2. I KNOW THAT I AM A FUN PERSON AND THAT I COME FROM A FUN-LOVING FAMILY.
3. NOT EVERYONE THINKS OF FUN IN THE SAME WAY AND EVERYONE HAS DIFFERENT IDEAS OF FUN.
4. FOR THE MOST PART, ALCOHOLICS (RECOVERING OR ACTIVE) ARE A TON OF FUN, WHETHER OR NOT I LIKE TO ADMIT THIS. FOR THOSE OF YOU WHO DON’T KNOW, MY MOTHER WAS AN ACTIVE ALCOHOLIC FOR MOST OF HER LIFE.
When I look back over my life and think about the funnest times I’ve ever had, including times with girlfriend, guy friends, and family members, these times have always been with addict-type people. When I’m with an addict-type, we could be parking a car and listening to a song and feel like the world is on fire with love. Or, we could be walking through a grocery store just looking at makeup. But for whatever reason, it’s so much more fun with an alcoholic or addict.
Let me be clear and say that my mother was an active alcoholic and the times when she was drunk were some of the worst moments of my life. So, I’m mostly talking about recovering addicts here. People who perhaps have addictive personalities, or who practice 12-Steps of recovery from addiction. Addicts are not just people who are addicted to substances. As I come from a family of addicts, I’m very familiar with the various nuances of addiction. And there is a personality type that seems to go along with the majority of addicts. And this personality often involves a bit of edginess, rebelliousness, and love of fun.
I actually hate being around drunk people and people under the influence of any substance. I find it very triggering. However, because I was raised by addicts, I’m very familiar with the personality type and find that almost every person I’ve ever been close to in my life, including now, has some kind of experience with some form of addiction. Even if it’s rather mild in nature. It’s just what I tend to be attracted to, and I can’t seem to help it, even though I try!
My mother at the top, me on the left, my twin sister in the center, and my half sister on the right.
I think my sisters and I have always been fun AF and have always valued fun. We love to dance and sing, and we don’t really care if we look ridiculous, ugly, or un-lady like when we’re having fun.
MY MOTHER DOES NOT SEEM LIKE A FUN PERSON AT FIRST GLANCE
The way I talk about my mother and her life, you would think she was this extroverted woman with a strong presence. But no, not really. Her presence in my life has been profoundly powerful. And I do believe her presence in everyone’s life was always very strong and influential. However, she was actually a very quiet thing. I witnessed her raising her voice about five times over the course of my entire life.

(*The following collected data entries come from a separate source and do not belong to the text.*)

(* ===== verification/HttpApi.v ===== *)
(** * The aggregator's HTTP API and its Kubernetes client

    [cmd/aggregator/main.go]: the mux and its handlers, responses and errors
    included; [cmd/aggregator/autoscaler.go]: one iteration of the loop with a
    client.  The store is any implementation of [ProfileStore]; the Kubernetes API
    is a class of operations on a cluster, with no laws.  JSON decoding of bodies
    is a parameter, and response bodies are the encoded values. *)
From S2P Require Import Prelude Float64 Window ProfileStore Store Telemetry Aggregator Autoscaler.
#[local] Open Scope string_scope.
#[local] Open Scope list_scope.
#[local] Open Scope Z_scope.

(** ** Kubernetes *)

(** The scale subresource: [Spec.Replicas], and everything else. *)
Record Scale := mk_Scale { sc_rest : string; sc_Replicas : Z }.

(** The deployment [/api/pods/create] asks for. *)
Record Container := mk_Container { ct_Name : string; ct_Image : string; ct_Command : list string; ct_Args : list string }.
Record Deployment := mk_Deployment {
  dp_Name : string; dp_Replicas : Z; dp_MatchLabels : gmap string string; dp_Labels : gmap string string;
  dp_Containers : list Container }.

(** [client.AppsV1().Deployments(namespace)]: each call may change the cluster, and
    answers or fails with a message. *)
Class Deployments (K : Type) := {
  GetLabels : string -> string -> K -> K * (gmap string string + string);
  GetScale : string -> string -> K -> K * (Scale + string);
  UpdateScale : string -> string -> Scale -> K -> K * option string;
  Create : string -> Deployment -> K -> K * option string }.
(** C10.  Every record the generator yields has, as the declared length of
    its query sequence, both the [query_length] read from the Q lines and
    the [Match_columns] of the header; and where the two differ
    [_create_alignment] raises (the assertion of line 104 once
    [query_name] is set) instead of returning a record. *)
Theorem query_length_is_match_columns (s0 : self) (stream : list string) :
  (∀ r, r ∈ yielded (parse s0 stream) →
        ∃ s, _create_alignment s = Ok r
             ∧ query_length s = Some (seq_length (seq (query_record r)))
             ∧ metadata s0 !! "Match_columns"
               = Some (MInt (seq_length (seq (query_record r)))))
  ∧ (∀ s n, query_length s = Some n →
            metadata s !! "Match_columns" ≠ Some (MInt n) →
            ∃ e, _create_alignment s = Raise e)
  ∧ (∀ s qn n m, query_name s = Some qn → query_length s = Some n →
                 metadata s !! "Match_columns" = Some (MInt m) → n ≠ m →
                 _create_alignment s = Raise (AssertionError A_match_columns)).
Proof.
  split; [|split].
  - intros r (s & (_ & Hmd & _) & Hr)%parse_built.
    exists s. split; [done|].
    apply create_alignment_Ok in Hr as Hb.
    split; [apply (b_query_length _ _ Hb)|].
    rewrite <- Hmd. apply (b_match_columns _ _ Hb).
  - intros s n Hql Hmc.
    destruct (_create_alignment s) as [r|e] eqn:Hr; [|eauto].
    apply create_alignment_Ok in Hr as Hb.
    pose proof (b_query_length _ _ Hb). pose proof (b_match_columns _ _ Hb).
    congruence.
  - intros s qn n m Hqn Hql Hmc Hne.
    unfold _create_alignment. rewrite Hqn, Hql, Hmc. simpl.
    destruct (Z.eqb_spec n m); [done|]. done.
Qed.

(** *** The checks of [_create_alignment] *)

(** When [_create_alignment] raises, the loop yields no record for the
    hit: neither at the next [No] line nor after the last line. *)
Lemma create_raises_no_record (s : self) (e : exn) :
  _create_alignment s = Raise e →
  after_loop s = Run [] (Raised e) []
  ∧ ∀ line rest, classify (Str.rstrip line) = No → 0 < counter s →
                 parse_loop s (line :: rest) = Run [] (Raised e) rest.
Proof.
  intros He. split.
  - unfold after_loop. by rewrite He.
  - intros line rest Htag Hc. simpl. rewrite Htag.
    destruct (Z.ltb_spec 0 (counter s)); [|lia]. by rewrite He.
Qed.

(** C5.  With the gapped tracks [ts] and [qs] accumulated: if their lengths
    differ, [_create_alignment] raises and the loop yields no record for
    the hit, the exception being the [AssertionError] of line 110 whenever
    that line is reached; if their lengths are equal, that assertion does
    not fail. *)
Theorem track_lengths_checked (s : self) (ts qs : string) :
  target_sequence s = Some ts →
  query_sequence s = Some qs →
  (Str.len ts ≠ Str.len qs →
   ∃ e, _create_alignment s = Raise e
        ∧ after_loop s = Run [] (Raised e) []
        ∧ (∀ line rest, classify (Str.rstrip line) = No → 0 < counter s →
                        parse_loop s (line :: rest) = Run [] (Raised e) rest)
        ∧ (reaches_track_check s → e = AssertionError A_track_lengths))
  ∧ (Str.len ts = Str.len qs →
     _create_alignment s ≠ Raise (AssertionError A_track_lengths)).
Proof.
  intros Hts Hqs. split.
  - intros Hne.
    destruct (_create_alignment s) as [r|e] eqn:Hr.
    { apply create_alignment_Ok in Hr as Hb.
      destruct (b_sequences _ _ Hb) as (ts' & qs' & ? & ? & ? & _). congruence. }
    exists e. destruct (create_raises_no_record s e Hr) as [Hafter Hno].
    repeat split; [done..|].
    intros ([qn Hqn] & (n & Hql & Hmc) & [tn Htn] & [hn Hhn] & [hd Hhd]).
    revert Hr. unfold _create_alignment.
    rewrite Hqn, Hql, Hmc, Htn, Hhn, Hhd, Hqs, Hts. simpl.
    rewrite Z.eqb_refl. simpl.
    destruct (Z.eqb_spec (Str.len ts) (Str.len qs)); [done|]. simpl. congruence.
  - intros Heq. unfold _create_alignment. rewrite Hts, Hqs.
    apply Z.eqb_eq in Heq.
    repeat match goal with
           | |- (getattr _ ?o ≫= _) ≠ _ => destruct o; simpl; [|discriminate]
           | |- (from_option _ _ ?o ≫= _) ≠ _ => destruct o; simpl; [|discriminate]
           | |- (assert (Str.len ts =? Str.len qs) _ ≫= _) ≠ _ => rewrite Heq; simpl
           | |- (assert ?b _ ≫= _) ≠ _ => destruct b; simpl; [|discriminate]
           | |- (select_row ?l ≫= _) ≠ _ => destruct l; simpl; [discriminate|]
           | |- (numpy_operand ?o ≫= _) ≠ _ =>
               let H := fresh in
               destruct (numpy_operand o) eqn:H; simpl;
               [|apply numpy_operand_Raise in H as [->| ->]; discriminate]
           | |- (Seq_new ?a ?b ?c ≫= _) ≠ _ =>
               let H := fresh in
               destruct (Seq_new a b c) eqn:H; simpl;
               [|apply Seq_new_Raise in H as ->; discriminate]
           | |- (set_letter_annotation ?k ?v ?r ≫= _) ≠ _ =>
               let H := fresh in
               destruct (set_letter_annotation k v r) eqn:H; simpl;
               [|apply set_letter_annotation_Raise in H as ->; discriminate]
           end.
    discriminate.
Qed.

Lemma track_attached_padded (attr : option string) (gap : ascii)
    (rec : SeqRecord) (key : string) :
  track_attached attr gap rec key → track_padded attr gap rec key.
Proof.
  intros (t & Ht & Hkey & Hlen). exists t. eexists.
  split; [done|]. split; [done|]. by apply pad_track_padded.
Qed.

(** C6.  Every record the generator yields is one that
    [_create_alignment] returned.  It returns a record exactly in the
    states that pass its checks, one of which is that every track, put at
    its start, ends within the declared length of its sequence.  A record
    that it returns in a state [s] carries the tracks of [s]: each of the
    six per-residue tracks is the attribute of [s] with its gap
    characters removed (["-"], a blank for the confidence), with the
    blanks up to the start of its sequence before it and the blanks from
    its end up to the declared length of the sequence after it; it ends
    within that length and is exactly that long.  The two sequences carry
    no other track, so that every track of the record is as long as its
    sequence. *)
Theorem annotation_tracks_padded (s0 : self) (stream : list string) :
  (∀ r, r ∈ yielded (parse s0 stream) → ∃ s, _create_alignment s = Ok r)
  ∧ ∀ s,
      ((∃ r, _create_alignment s = Ok r) ↔ checks_pass s = true)
      ∧ ∀ r,
        _create_alignment s = Ok r →
        query_length s = Some (seq_length (seq (query_record r)))
        ∧ target_length s = Some (seq_length (seq (target_record r)))
        ∧ query_start s = Some (Some (seq_start (seq (query_record r))))
        ∧ target_start s = Some (Some (seq_start (seq (target_record r))))
        ∧ track_padded (query_consensus s) "-" (query_record r) "Consensus"
        ∧ track_padded (query_ss_pred s) "-" (query_record r) "ss_pred"
        ∧ track_padded (target_consensus s) "-" (target_record r) "Consensus"
        ∧ track_padded (target_ss_pred s) "-" (target_record r) "ss_pred"
        ∧ track_padded (target_ss_dssp s) "-" (target_record r) "ss_dssp"
        ∧ track_padded (confidence s) " " (target_record r) "Confidence"
        ∧ dom (letter_annotations (query_record r))
          = ({["Consensus"; "ss_pred"]} : gset string)
        ∧ dom (letter_annotations (target_record r))
          = ({["Consensus"; "ss_pred"; "ss_dssp"; "Confidence"]} : gset string)
        ∧ (∀ key track,
             letter_annotations (query_record r) !! key = Some track →
             Str.len track = seq_length (seq (query_record r)))
        ∧ (∀ key track,
             letter_annotations (target_record r) !! key = Some track →
             Str.len track = seq_length (seq (target_record r))).
Proof.
  split.
  { intros r (s & _ & Hr)%parse_built. eauto. }
  intros s. split; [apply create_alignment_checks|]. intros r Hr.
  apply create_alignment_Ok in Hr as Hb.
  pose proof (b_query_consensus _ _ Hb) as Hqc.
  pose proof (b_query_ss_pred _ _ Hb) as Hqp.
  pose proof (b_target_consensus _ _ Hb) as Htc.
  pose proof (b_target_ss_pred _ _ Hb) as Htp.
  pose proof (b_target_ss_dssp _ _ Hb) as Htd.
  pose proof (b_confidence _ _ Hb) as Hcf.
  split; [apply (b_query_length _ _ Hb)|].
  split; [apply (b_target_length _ _ Hb)|].
  split; [apply (b_query_start _ _ Hb)|].
  split; [apply (b_target_start _ _ Hb)|].
  do 6 (split; [by apply track_attached_padded|]).
  split; [apply (b_query_tracks _ _ Hb)|].
  split; [apply (b_target_tracks _ _ Hb)|].
  split.
  - intros key track Hkey.
    assert (key ∈ dom (letter_annotations (query_record r))) as Hdom
      by (apply elem_of_dom; eauto).
    rewrite (b_query_tracks _ _ Hb) in Hdom.
    destruct Hqc as (? & _ & Ht1 & ?).
    destruct Hqp as (? & _ & Ht2 & ?).
    apply elem_of_union in Hdom as [->%elem_of_singleton| ->%elem_of_singleton];
      congruence.
  - intros key track Hkey.
    assert (key ∈ dom (letter_annotations (target_record r))) as Hdom
      by (apply elem_of_dom; eauto).
    rewrite (b_target_tracks _ _ Hb) in Hdom.
    destruct Htc as (? & _ & Ht1 & ?).
    destruct Htp as (? & _ & Ht2 & ?).
    destruct Htd as (? & _ & Ht3 & ?).
    destruct Hcf as (? & _ & Ht4 & ?).
    repeat apply elem_of_union in Hdom as [Hdom|Hdom];
      apply elem_of_singleton in Hdom as ->; congruence.
Qed.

And she was always very physically docile, gentle, and perhaps even a bit fragile.
She was oh so sensitive as a human being. A sensitive Pisces, always dreamy and seemingly off in another land with only one foot planted in this realm. And even though my sisters and I are all incredible dancers, my mother had zero dance skills. I remember nights of blasting music and dancing all around the house, and my mother would try to join in. Yet she was so terribly awful and had no rhythm. I can recall her adorably trying so hard to just find the beat. And my sisters and I would end up laughing at her because we actually thought she was just being silly trying to dance terribly on purpose. But one time she broke down crying about it. Her feelings were really hurt, and we all realized that she actually just couldn’t dance.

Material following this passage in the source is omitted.